The talking heads have been backstopping the NSA’s mass surveillance more or less continuously since it was revealed. They spoke out to support the agency when NSA contractor Edward Snowden released details of its programs in 2013, and they’ve kept up their advocacy ever since — on television news shows, newspaper op-ed pages, online and at Congressional hearings. But it’s often unclear just how financially cozy these pundits are with the surveillance state they defend, since they’re typically identified with titles that give no clues about their conflicts of interest. Such conflicts have become particularly important, and worth pointing out, now that the debate about NSA surveillance has shifted from simple outrage to politically prominent legislative debates.
As one example of the opaque link between NSA money and punditry, take the words of Stewart Baker, who was general counsel to the NSA from 1992 through 1994. During a Senate committee hearing last summer on one of the reform bills now before Congress, the USA FREEDOM Act, which would partially limit mass surveillance of telephone metadata, Baker essentially said the bill would aid terrorists.
“First, I do not believe we should end the bulk collection program,” he told the Senate Select Committee on Intelligence. “It will put us at risk. It will, as Senator King strongly suggested, slow our responses to serious terrorist incidents. And it is a leap into the dark with respect to this data.”
Previously, in December 2013, Baker wrote in The New York Times that “Snowden has already lost the broader debate he claims to want, and the leaks are slowly losing their international impact as well.” He made similar comments in multiple news outlets, and testified before Congress to defend virtually every program revealed by the Snowden documents. Baker at one point told intelligence committee lawmakers that The Intercept’s Glenn Greenwald was simply on a campaign to “cause the greatest possible diplomatic damage to the United States and its intelligence capabilities.”
Baker has identified himself at various points as a former government official with the NSA and Department of Homeland Security and as a Washington, D.C. attorney. But the law firm at which Baker is a partner, Steptoe & Johnson, maintains a distinct role in the world of NSA contracting. At the time of his pro-NSA advocacy in 2013 and 2014, the company was registered to lobby on behalf of companies which have served as major NSA contractors, including Science Applications International Corporation (SAIC), Leidos and Computer Sciences Corporation (CSC).
Asked about his law firm’s lobby work for NSA contractors, Baker responded, “If you’re looking for someone with a ‘financial stake in the surveillance debate’ you should start with your boss, Glenn Greenwald, who has a $250 million stake in continuing to present the debate as ‘Snowden good.

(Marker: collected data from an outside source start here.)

Lemma load_multiple_documents_sets_total_witness :
  let a := fst demo_more.loaded in
  let w := demo_more.w_docs in
  let paths := ["a.pdf"; "missing.pdf"; "b.pdf"] in
  let cs := concat (map fst (processed (processor a) w paths)) in
  let s := snd (load_multiple_documents paths (a, w)) in
  cs <> []
  /\ fst (add_documents cs (vector_store a, w)) = Ok tt
  /\ total_chunks (session_info (fst s)) = 4
  /\ llen (chunks (vector_store (fst s))) = 6
  /\ documents_loaded (session_info (fst s)) = ["doc.pdf"; "a.pdf"; "b.pdf"].
Proof.
  intros a w paths cs s.
  assert (H1 : cs <> []) by (vm_compute; discriminate).
  assert (H2 : fst (add_documents cs (vector_store a, w)) = Ok tt)
    by (vm_compute; reflexivity).
  destruct (proj1 (load_multiple_documents_sets_total a w paths) H1 H2)
    as (Ht & Hc & Hd).
  split; [exact H1|]. split; [exact H2|]. split; [|split].
  - unfold s. rewrite Ht. vm_compute. reflexivity.
  - unfold s. rewrite Hc. vm_compute. reflexivity.
  - unfold s. rewrite Hd. vm_compute. reflexivity.
Defined.

(** X14. When documents are loaded, the retrieved context is not empty
    and the completion service answers, [ask] returns the answer with the
    length of the context and one of the labels [high], [medium] and [low]
    as confidence (which of them is decided by floating-point arithmetic on
    the mean similarity, so the label is not fixed here); it appends one
    entry to the conversation history, with the question, the answer, all
    the sources (also when [include_sources] is false, where the result
    has none) and the time after the request, and it adds one to
    [queries_processed]. *)
Theorem ask_records_answer
    (a : DocumentQAAgent) (w : World)
    (question : string) (num_sources : Z) (model : string)
    (include_sources : bool)
    (context : string) (srcs : list source_info) (reply : string) :
  let retrieved :=
    in_vector_store (get_context_for_query question num_sources 4000) (a, w) in
  let w1 := snd (snd retrieved) in
  let w2 := log_call (ChatCompletionsCreate model (system_prompt a)
                        (_build_qa_prompt question context)) w1 in
  documents_loaded (session_info a) <> [] ->
  fst retrieved = Ok (context, srcs) ->
  context <> "" ->
  chat_completions_create w1 (calls w1) model (system_prompt a)
    (_build_qa_prompt question context) = Ok reply ->
  let out := ask question num_sources model include_sources (a, w) in
  (exists label,
     In label ["high"; "medium"; "low"]
     /\ fst out = Ok {| answer := reply;
                        sources := if include_sources then srcs else [];
                        confidence := label;
                        error := None;
                        context_used := Some (len context) |})
  /\ conversation_history (fst (snd out))
     = conversation_history a
       ++ [{| h_question := question; h_answer := reply; h_sources := srcs;
              h_timestamp := now_isoformat w2 (calls w2) |}]
  /\ queries_processed (session_info (fst (snd out)))
     = queries_processed (session_info a) + 1
  /\ snd (snd out) = w2.
Proof.
  intros retrieved w1 w2 Hdocs Hctx Hne Hchat out.
  pose proof (session_facts.retrieval_effect a w question num_sources)
    as (Ha & _). simpl in Ha. fold retrieved in Ha.
  unfold out, ask, bind, self_, gets. simpl.
  destruct (documents_loaded (session_info a)); [congruence|].
  fold retrieved. unfold w2, w1 in *.
  destruct retrieved as [r [a1 w1']]. simpl in *. subst r a1.
  destruct context; [congruence|].
  unfold try_except, bind, in_world, zoom, request_completion, gets,
    update_self, modify, ret. simpl.
  rewrite Hchat. simpl. split; [|repeat split].
  exists (confidence_of (avg_similarity srcs)). split; [|reflexivity].
  unfold confidence_of.
  destruct (negb _); [now left|].
  destruct (negb _); [right; now left | right; right; now left].
Qed.

Lemma ask_records_answer_witness :
  let out := ask "What is this?" 5 "gpt-4o-mini" false demo_more.loaded in
  documents_loaded (session_info (fst demo_more.loaded)) <> []
  /\ (exists label,
        fst out = Ok {| answer := "An answer.";
                        sources := [];
                        confidence := label;
                        error := None;
                        context_used := Some 100 |})
  /\ queries_processed (session_info (fst (snd out))) = 1.
Proof.
  intros out.
  pose (retrieved :=
          in_vector_store (get_context_for_query "What is this?" 5 4000)
            demo_more.loaded).
  assert (H1 : documents_loaded (session_info (fst demo_more.loaded)) <> [])
    by (vm_compute; discriminate).
  pose proof (ask_records_answer
           (fst demo_more.loaded) (snd demo_more.loaded)
           "What is this?" 5 "gpt-4o-mini" false
           (match fst retrieved with Ok p => fst p | Raise _ => "" end)
           (match fst retrieved with Ok p => snd p | Raise _ => [] end)
           "An answer." H1
           ltac:(vm_compute; reflexivity)
           ltac:(vm_compute; discriminate)
           ltac:(vm_compute; reflexivity)) as (Hr & _ & Hq & _).
  split; [exact H1|]. split.
  - destruct Hr as (label & _ & Hr). exists label.
    unfold out. change demo_more.loaded
      with (fst demo_more.loaded, snd demo_more.loaded) at 1.
    rewrite Hr. vm_compute. reflexivity.
  - unfold out. change demo_more.loaded
      with (fst demo_more.loaded, snd demo_more.loaded) at 1.
    rewrite Hq. vm_compute. reflexivity.
Defined.

(** X15. [ask] raises when the query cannot be embedded: with documents
    loaded and a store that is not empty, an exception of the embedding
    request leaves [ask] as an [Exception] whose message is
    [Failed to create embedding: ] followed by the message of the request's
    exception; the agent is left as it was and the completion service is
    not called. *)
Theorem ask_embedding_failure_raises
    (a : DocumentQAAgent) (w : World)
    (question : string) (num_sources : Z) (model : string)
    (include_sources : bool) (e : exn) :
  documents_loaded (session_info a) <> [] ->
  chunks (vector_store a) <> [] ->
  embeddings_create w (calls w) (embedding_model (vector_store a))
    (Text question) = Raise e ->
  ask question num_sources model include_sources (a, w)
  = (Raise (mk_exn Exception ("Failed to create embedding: " +:+ exn_str e)),
     (a, log_call (EmbeddingsCreate (embedding_model (vector_store a))
                     (Text question)) w)).
Proof.
  intros Hdocs Hne He.
  unfold ask, bind, self_, gets. simpl.
  destruct (documents_loaded (session_info a)); [congruence|].
  unfold in_vector_store, zoom, get_context_for_query, search, bind,
    vector_store_manager.self_, gets. simpl.
  destruct (chunks (vector_store a)); [congruence|].
  unfold create_embedding, bind, vector_store_manager.self_, gets, try_except,
    vector_store_manager.in_world, zoom, request_embeddings. simpl.
  rewrite He. simpl. now rewrite session_facts.set_vector_store_same.
Qed.

Lemma ask_embedding_failure_raises_witness :
  let a := fst demo_more.loaded in
  documents_loaded (session_info a) <> []
  /\ chunks (vector_store a) <> []
  /\ fst (ask "What is this?" 5 "gpt-4o-mini" true (a, demo_more.w_embed_down))
     = Raise (mk_exn Exception
                "Failed to create embedding: Rate limit reached.").
Proof.
  intros a.
  assert (H1 : documents_loaded (session_info a) <> [])
    by (vm_compute; discriminate).
  assert (H2 : chunks (vector_store a) <> []) by (vm_compute; discriminate).
  split; [exact H1|]. split; [exact H2|].
  now rewrite (ask_embedding_failure_raises a demo_more.w_embed_down
                 "What is this?" 5 "gpt-4o-mini" true
                 (mk_exn Exception "Rate limit reached.") H1 H2 eq_refl).
Defined.

(** X16. When documents are recorded as loaded and the store holds no
    chunk (a loaded document gave no chunk), [ask] returns the fixed answer
    with confidence [none] and error [no_context]; no request reaches the
    embedding or the completion service and the agent is left as it was. *)
Theorem ask_with_empty_store
    (a : DocumentQAAgent) (w : World)
    (question : string) (num_sources : Z) (model : string)
    (include_sources : bool) :
  documents_loaded (session_info a) <> [] ->
  chunks (vector_store a) = [] ->
  ask question num_sources model include_sources (a, w)
  = (Ok no_context_result, (a, w)).
Proof.
  intros Hdocs He.
  unfold ask, bind, self_, gets. simpl.
  destruct (documents_loaded (session_info a)); [congruence|].
  unfold in_vector_store, zoom, get_context_for_query, search, bind,
    vector_store_manager.self_, gets. simpl.
  rewrite He. simpl. now rewrite session_facts.set_vector_store_same.
Qed.

Lemma ask_with_empty_store_witness :
  let a := fst demo_more.loaded_without_chunks in
  documents_loaded (session_info a) = ["a.pdf"]
  /\ chunks (vector_store a) = []
  /\ fst (ask "What is this?" 5 "gpt-4o-mini" true (a, demo_more.w_docs))
     = Ok no_context_result.
Proof.
  intros a.
  assert (H0 : documents_loaded (session_info a) = ["a.pdf"])
    by (vm_compute; reflexivity).
  assert (H1 : documents_loaded (session_info a) <> [])
    by (rewrite H0; discriminate).
  assert (H2 : chunks (vector_store a) = []) by (vm_compute; reflexivity).
  split; [exact H0|]. split; [exact H2|].
  now rewrite (ask_with_empty_store a demo_more.w_docs "What is this?" 5
                 "gpt-4o-mini" true H1 H2).
Defined.

(** X17. When the best result of the search is longer than
    [max_context_length], [get_context_for_query] returns the empty context
    and no source, whatever the other results are. *)
Theorem oversized_best_result_empties_context
    (self : VectorStoreManager) (w : World) (query : string) (k : Z)
    (max_context_length : Z)
    (r : DocumentChunk * Q) (rs : list (DocumentChunk * Q)) :
  fst (search query k (self, w)) = Ok (r :: rs) ->
  max_context_length < len (content (fst r)) ->
  fst (get_context_for_query query k max_context_length (self, w))
  = Ok ("", []).
Proof.
  intros Hs Hlen. unfold get_context_for_query, bind.
  destruct (search query k (self, w)) as [[rs'|ex] s']; simpl in Hs;
    [|discriminate].
  inversion Hs; subst rs'. destruct r as [c sim]. simpl in *.
  destruct (max_context_length <? 0 + len (content c))%Z eqn:T;
    [reflexivity|].
  apply Z.ltb_ge in T. lia.
Qed.

Lemma oversized_best_result_empties_context_witness :
  fst (search "q" 1 (demo.store2, demo.w0)) = Ok [(demo.c_ab, (1 # 2)%Q)]
  /\ 1 < len (content demo.c_ab)
  /\ fst (get_context_for_query "q" 1 1 (demo.store2, demo.w0)) = Ok ("", []).
Proof.
  assert (H1 : fst (search "q" 1 (demo.store2, demo.w0))
               = Ok [(demo.c_ab, (1 # 2)%Q)]) by (vm_compute; reflexivity).
  assert (H2 : 1 < len (content (fst (demo.c_ab, (1 # 2)%Q))))
    by (vm_compute; reflexivity).
  split; [exact H1|]. split; [exact H2|].
  exact (oversized_best_result_empties_context demo.store2 demo.w0 "q" 1 1
           _ _ H1 H2).
Defined.

(** X18. On an agent without loaded documents [chat] never calls [ask]:
    for every message it returns the answer of the general handler and
    leaves the agent and the world, the log of calls included, as they
    were. *)
Theorem chat_without_documents
    (a : DocumentQAAgent) (w : World) (message model : string) (minutes : Z) :
  documents_loaded (session_info a) = [] ->
  chat message model minutes (a, w)
  = (Ok (_handle_general_message a minutes message), (a, w)).
Proof.
  intros H. unfold chat, bind, self_, gets, ret. simpl. rewrite H.
  now rewrite andb_false_r.
Qed.

Lemma chat_without_documents_witness :
  documents_loaded (session_info demo.agent0) = []
  /\ chat "What is this?" "gpt-4o-mini" 3 (demo.agent0, demo.w0)
     = (Ok "Hello! I'm Document Q&A Agent. I can answer questions about documents you load. Use 'load' to add documents or 'help' for more information.",
        (demo.agent0, demo.w0)).
Proof.
  assert (H : documents_loaded (session_info demo.agent0) = [])
    by reflexivity.
  split; [exact H|].
  rewrite (chat_without_documents demo.agent0 demo.w0 "What is this?"
             "gpt-4o-mini" 3 H).
  vm_compute. reflexivity.
Defined.

(** X19. When [chat] passes a question to [ask] and gets an answer with
    sources and no error, it returns the answer followed by the header and
    one line for each distinct key [source (Page page)] of the sources: no
    key is listed twice, every source's key is listed, and the keys are
    listed in the order in which they first occur among the sources (of
    two listed keys, the earlier one occurs among the sources before every
    occurrence of the later one). *)
Theorem chat_lists_each_source_once
    (a : DocumentQAAgent) (w : World) (message model : string) (minutes : Z)
    (r : ask_result) :
  is_question message = true ->
  documents_loaded (session_info a) <> [] ->
  fst (ask message 5 model true (a, w)) = Ok r ->
  sources r <> [] ->
  error r = None ->
  exists keys,
    fst (chat message model minutes (a, w))
    = Ok (source_lines (doc_qa_agent.answer r +:+ sources_header) keys)
    /\ NoDup keys
    /\ (forall key, In key keys <-> In key (map source_key (sources r)))
    /\ sublist keys (map source_key (sources r))
    /\ by_first_occurrence keys (map source_key (sources r)).
Proof.
  intros Hq Hd Ha Hs He.
  destruct (session_facts.list_sources_fold (sources r) sources_header []
              (∅ : gset string))
    as (keys & seen' & E & N & H1 & H2 & H3 & H4).
  { intros k. split; [intros H; now apply not_elem_of_empty in H | intros []]. }
  { constructor. }
  simpl in E, N, H2. exists keys.
  split; [|split; [exact N | split; [split; [apply H1 | apply H2] |
                                     split; [exact H3 | exact H4]]]].
  unfold chat, bind, self_, gets. cbn [fst snd].
  unfold is_question in Hq. rewrite Hq.
  destruct (documents_loaded (session_info a)); [congruence|].
  cbn [andb].
  destruct (ask message 5 model true (a, w)) as [[r'|ex] s']; simpl in Ha;
    [|discriminate].
  inversion Ha; subst r'. cbn [fst snd].
  destruct (sources r) as [|s0 ss] eqn:Es; [congruence|].
  rewrite He. unfold ret. cbn [fst snd].
  rewrite E. cbn [fst].
  now rewrite session_facts.source_lines_prefix.
Qed.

NSA evil.’ And, of course, there’s you. You’ve got a ‘financial stake’ in keeping your job. Which means that you won’t have the balls to publish my reply.” (Pierre Omidyar made a $50 million contribution and $250 million commitment to First Look Media. Glenn Greenwald is the co-founding editor of the First Look publication The Intercept, not the holder of a $250 million stake.)

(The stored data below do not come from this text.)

(** * capi2argo-cluster-operator: the reconciliation pass

    A shallow embedding of [controllers/capi2argo_reconciler.go] and the
    properties of one reconciliation pass: which store calls it issues, what
    it returns, and what it leaves untouched.

    The Kubernetes object store behind [client.Client] is a finite map from
    namespaced names to secrets, together with a script of injected call
    failures; the pass is a state-passing function over that world and
    records every client call and log line it makes. *)

From Stdlib Require Import Strings.Byte.
From stdpp Require Import gmap strings list fin_maps.

Set Default Proof Using "Type".
Local Open Scope string_scope.

(** ** Go values *)

(** [[]byte].  [bytes.Equal] treats a nil slice and an empty slice alike, and
    the pass never tells them apart either, so both are the empty list. *)
Abbreviation bytes := (list byte).

#[global] Instance byte_eq_dec : EqDecision byte := Byte.byte_eq_dec.

(** [[]byte(s)] *)
Definition bytes_of_string (s : string) : bytes := String.list_byte_of_string s.

(** [bytes.Equal] *)
Definition bytes_Equal (a b : bytes) : bool := bool_decide (a = b).

(** A Go [map[string]V]: [None] is the nil map.  Reading a nil map or a
    missing key gives the zero value; storing into a nil map panics. *)
Module GoMap.

Definition t (V : Type) : Type := option (gmap string V).

(** [m[k]] *)
Definition get {V} (zero : V) (m : t V) (k : string) : V :=
  match m with
  | None => zero
  | Some g => default zero (g !! k)
  end.

(** [m[k] = v]; [None] stands for the run-time panic
    "assignment to entry in nil map". *)
Definition set {V} (m : t V) (k : string) (v : V) : option (t V) :=
  match m with
  | None => None
  | Some g => Some (Some (<[k := v]> g))
  end.

(** A map literal [map[string]V{k1: v1, ...}]. *)
Definition of_list {V} (l : list (string * V)) : t V := Some (list_to_map l).

End GoMap.

(** ** Kubernetes objects *)

(** [types.NamespacedName] *)
Record NamespacedName := mkNN { Namespace : string; Name : string }.

#[global] Instance NamespacedName_eq_dec : EqDecision NamespacedName.
Proof. solve_decision. Defined.

#[global] Instance NamespacedName_countable : Countable NamespacedName.
Proof.
  refine (inj_countable' (fun n => (Namespace n, Name n))
                         (fun p => mkNN p.1 p.2) _).
  by intros [].
Defined.

(** [metav1.ObjectMeta], with the fields the pass reads and two it never looks
    at ([Annotations], [ResourceVersion]) standing for the rest. *)
Record ObjectMeta := mkMeta {
  metaName : string;
  metaNamespace : string;
  Labels : GoMap.t string;
  Annotations : GoMap.t string;
  ResourceVersion : string
}.

(** [corev1.Secret] *)
Record Secret := mkSecret {
  SecretMeta : ObjectMeta;
  Type_ : string;
  Data : GoMap.t bytes
}.

Definition key_of (s : Secret) : NamespacedName :=
  mkNN (metaNamespace (SecretMeta s)) (metaName (SecretMeta s)).

Definition with_labels (s : Secret) (l : GoMap.t string) : Secret :=
  mkSecret (mkMeta (metaName (SecretMeta s)) (metaNamespace (SecretMeta s)) l
                   (Annotations (SecretMeta s)) (ResourceVersion (SecretMeta s)))
           (Type_ s) (Data s).

Definition with_data (s : Secret) (d : GoMap.t bytes) : Secret :=
  mkSecret (SecretMeta s) (Type_ s) d.

(** The part of [clusterv1.Cluster] the pass reads:
    [cluster.Spec.Topology] (a pointer) and its [Class]. *)
Record Topology := mkTopology { Class : string }.
Record Cluster := mkCluster { clusterName : string; SpecTopology : option Topology }.

(** ** Go errors *)

(** [error] values: API status errors by reason, [errors.New] strings, and
    [fmt.Errorf("...: %w", err)] wrappers. *)
Inductive error :=
| StatusNotFound
| StatusAlreadyExists
| StatusConflict
| StatusUnavailable
| ErrorString (msg : string)
| Wrapped (msg : string) (inner : error).

(** [errors.IsNotFound]: looks through [%w] wrappers. *)
Fixpoint IsNotFound (e : error) : bool :=
  match e with
  | StatusNotFound => true
  | Wrapped _ inner => IsNotFound inner
  | _ => false
  end.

Due to the secretive nature of the agency’s work, NSA contracts are often shielded from public disclosure, and identifying financial links between pundits and the agency’s web of partners is tricky. But the work of journalists and whistleblowers such as James Bamford, who was assigned to an NSA unit while serving in the Navy, gives us a sense of which companies work for U.S. intelligence agencies. Drawing largely from these disclosures, The Intercept has identified several former government and military officials whose voices have shaped the public discourse around government spying and surveillance issues but whose financial ties to NSA contractors have received little attention. These pundits have played a key role in the public debate as the White House and the agency itself have struggled to defend the most controversial spying programs revealed by Snowden’s documents.